To reduce the amount of endolymph, the researchers turned to osmosis. They injected a solution that resembled perilymph, the fluid surrounding the cochlear duct, onto the opening to the inner ear. This changed the concentration of sodium and potassium ions in the perilymph and increased the rate of osmosis, causing the endolymph to flow out of the duct.

After two months, mice treated with the most concentrated synthetic perilymph had lost 45 to 64% fewer synapses compared with untreated mice. These results suggested that noise-induced hearing loss could be halted if doctors could reverse the endolymph buildup quickly enough.
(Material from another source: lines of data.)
(** C14: network_commits.  Replication and commitment make progress.  In any reachable state,
    let a leader's last entry be of its own term, and every other member run, in no later
    term, with a log that is not longer and a [nextIndex] inside the leader's log.  Then a
    schedule of at most [3 * (lastIndex + 2)] calls per member (replicate, deliver, deliver
    the reply) brings every log to be the leader's and every node to commit all of it. *)
Theorem network_commits members rngs acts (nt : Net R) i l :
  members_ok members → (2 ≤ length members)%nat →
  lenN acts + 3 * (lenN acts + 2) * lenN members + 3 ≤ u64_modulus → Forall action_ok acts →
  exec_all (start members rngs) acts = Ret nt →
  net_nodes nt !! i = Some l → l.(state) = StateLeader →
  lastTerm l.(raftLog) = l.(currentTerm) →
  (∀ j f, j ≠ i → net_nodes nt !! j = Some f → behind l f) →
  ∃ acts' nt' l', lenN acts' ≤ 3 * (lastIndex l.(raftLog) + 2) * lenN members ∧
    Forall friendly acts' ∧ exec_all nt acts' = Ret nt' ∧
    net_nodes nt' !! i = Some l' ∧ same_core l l' ∧
    ∀ j, j ∈ members → ∃ f', net_nodes nt' !! j = Some f' ∧
      f'.(raftLog).(entries) = l.(raftLog).(entries) ∧
      f'.(raftLog).(commitIndex) = lastIndex l.(raftLog).
Proof.
  intros Hm H2 Hk Ha Hrun Hi Hst Ht Hb. pose proof (mem_zero_set _ Hm) as H0.
  assert (lenN acts + 3 ≤ u64_modulus) as Hk0 by lia.
  destruct (one_state _ _ _ _ Hm Hk0 Ha Hrun) as (s & k & Hsim & _ & _ & Hkle).
  destruct (sim_node _ _ _ _ Hsim _ _ Hi) as (_ & _ & Hok & _).
  pose proof (nok_len _ _ Hok) as Hlen.
  assert (lastIndex (raftLog l) ≤ k) as Hlast by (unfold lastIndex; lia).
  assert (size (list_to_set members : gset N) = length members) as Hsize
    by (apply size_list_to_set, Hm).
  destruct (leader_commits _ k nt s i l H0 Hsim Hi Hst Ht) as
    (acts' & nt' & l' & Hlen' & ? & ? & ? & ? & Hall); rewrite ?Hsize; [lia| |nia|].
  - intros j Hj Hji. rewrite elem_of_list_to_set in Hj. apply start_dom with (rngs := rngs) in Hj.
    rewrite <- (exec_all_dom _ _ _ j Hrun) in Hj. destruct Hj as [f Hf].
    exists f. split; [done|]. by apply (Hb j).
  - rewrite Hsize in Hlen'. exists acts', nt', l'. do 5 (split; [done|]).
    intros j Hj. destruct (Hall j) as (f & ? & _ & ? & ?); [by apply elem_of_list_to_set|].
    by exists f.
Qed.

(** ** Followers that are too long *)

(** The leader believes that [f] holds everything up to the end of [f]'s own, longer log. *)
Record overrun l f : Prop := {
  ov_leader : l.(state) = StateLeader;
  ov_running : l.(crashed) = false ∧ f.(crashed) = false;
  ov_peer : f.(id) ∈ l.(peers);
  ov_term : f.(currentTerm) ≤ l.(currentTerm);
  ov_longer : lastIndex l.(raftLog) < lastIndex f.(raftLog);
  ov_next : get_index l.(nextIndex) f.(id) = lastIndex f.(raftLog) + 1;
}.
(** C15: network_elects.  Elections can be won: in any reachable state a running member [i]
    that does not lead, with a majority of running members [js] beside it for whose logs
    its own is up to date, becomes the leader of a new term by exactly these calls: a bounded
    number of ticks of [i], then for each of [js] the delivery of the request of [i] and of
    its granted answer ([campaign_calls]).  No log changes, and the [nextIndex] of [i] for
    every peer is the end of its log. *)
Theorem network_elects members rngs acts nt i n js :
  members_ok members → 21 * lenN acts + 2 * lenN js + 60 ≤ ticks_max → Forall action_ok acts →
  exec_all (start members rngs) acts = Ret nt → nt.(net_nodes) !! i = Some n →
  n.(crashed) = false → n.(state) ≠ StateLeader →
  NoDup js → i ∉ js → js ≠ [] → (∀ j, j ∈ js → j ∈ members) →
  (length members < 2 * S (length js))%nat →
  (∀ j, j ∈ js → ∃ f, nt.(net_nodes) !! j = Some f ∧ f.(crashed) = false ∧
     up_to_date f.(raftLog).(entries) (lastIndex n.(raftLog)) (lastTerm n.(raftLog))) →
  ∃ c nt' n', N.of_nat c ≤ 20 * (lenN acts + 1) ∧
    exec_all nt (campaign_calls i c n'.(currentTerm) n.(raftLog) js) = Ret nt' ∧
    nt'.(net_nodes) !! i = Some n' ∧
    n'.(state) = StateLeader ∧ n'.(raftLog) = n.(raftLog) ∧ n.(currentTerm) < n'.(currentTerm) ∧
    (∀ p, p ∈ n'.(peers) → get_index n'.(nextIndex) p = lastIndex n.(raftLog) + 1) ∧
    ∀ j f, j ≠ i → nt.(net_nodes) !! j = Some f →
      ∃ f', nt'.(net_nodes) !! j = Some f' ∧ f'.(raftLog) = f.(raftLog).
Proof.
  intros Hm Hk Ha Hrun Hi Hcr Hst Hnd Hni Hne HjM Hmaj Hv.
  assert (lenN acts + 3 ≤ ticks_max) as Hk3 by lia.
  pose proof (execution_live _ _ _ _ Hm Hk3 Ha Hrun) as Hl.
  set (M := list_to_set members : gset N) in *. pose proof (mem_zero_set _ Hm) as Hz.
  destruct (live_node M Hz _ _ _ _ Hl Hi) as (Hid & Hp & Hok & _).
  assert (i ∈ M) as HiM by (rewrite <- Hid; apply (p_self _ _ Hp)).
  destruct (elects M Hz (lenN acts) nt i n js Hl Hi Hcr Hst Hnd Hni Hne) as
    (c & nt' & n' & ? & ? & ? & ? & _ & ? & Ht & ? & Hu); [| |done|lia|].
  - intros j Hj. apply elem_of_list_to_set, HjM, Hj.
  - unfold quorum, M. rewrite size_list_to_set by apply Hm.
    replace (list_to_set (i :: js) ∩ list_to_set members) with (list_to_set (i :: js) : gset N).
    + rewrite size_list_to_set; [done|by constructor].
    + apply set_eq. intros v. rewrite elem_of_intersection, !elem_of_list_to_set, elem_of_cons.
      split; [|by intros [? _]]. intros Hv'. split; [done|].
      destruct Hv' as [->|Hv']; [by apply elem_of_list_to_set in HiM|by apply HjM].
  - exists c, nt', n'. pose proof (nok_term _ _ Hok). split_and!; try done; [lia|].
    intros j f Hj Hf. destruct (Hu j Hj f Hf) as (f' & ? & ? & _). by exists f'.
Qed.
(* ===== verification/SplitBrain.v ===== *)
(** * Two leaders of one term

    A node of [Cluster] is its own peer, so its vote for itself is counted twice, and two
    votes of four elect.  Whatever the seeds are, calls of the API lead four nodes to two
    leaders of term 1 ([cluster_two_leaders]): crashes and restarts line the election timers
    of nodes 1 and 3 up so that 3 times out one tick before 1; node 3 is elected with the vote
    of node 4 while 1 is cut off, and one tick later node 1 with the vote of node 2. *)
From S2P Require Import Prelude Log LogPersist Message Node Cluster.
From S2P Require Import Spec NodeFacts Refine NodeSpec ClusterSpec Wiring.
From Stdlib Require Import Strings.Byte.
Open Scope N_scope.

Section split_brain.
  Context {R : Type} `{LawfulRNG R}.
  Implicit Types (n : Node R) (m : Message) (c : Cluster R) (pc : PartitionedCluster R).

(** ** The roles the four nodes play *)

Definition four : list N := peer_ids 4.

(** The fields nothing here changes. *)
Record base_ok (i : N) n : Prop := {
  bo_id : n.(id) = i;
  bo_peers : n.(peers) = four;
  bo_log : n.(raftLog) = Log.New;
  bo_min : n.(electionTimeoutMin) = 10%Z;
  bo_max : n.(electionTimeoutMax) = 20%Z;
  bo_heartbeat : n.(heartbeatInterval) = 2%Z;
}.

Definition timer_in (e : Z) n : Prop :=
  n.(electionElapsed) = e ∧ (10 ≤ n.(electionTimeout) ≤ 20)%Z.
“Blast-level sound exposure is a major health burden to armed forces personnel carrying out combat missions,” says Philine Wangemann of Kansas State University. Oghalai’s work, she says, is an important step toward developing a treatment to prevent hearing loss from this kind of blast-level sound exposure.

Such a treatment could help people exposed to many types of damaging loud noises, such as those from firecrackers, loud concerts, or sirens, Oghalai says. He thinks the time window for receiving treatment would be 12 to 24 hours after exposure.

“Treatment could be either an injection into the ear, or if we can develop it, an intravenous injection or possibly even a pill,” he adds.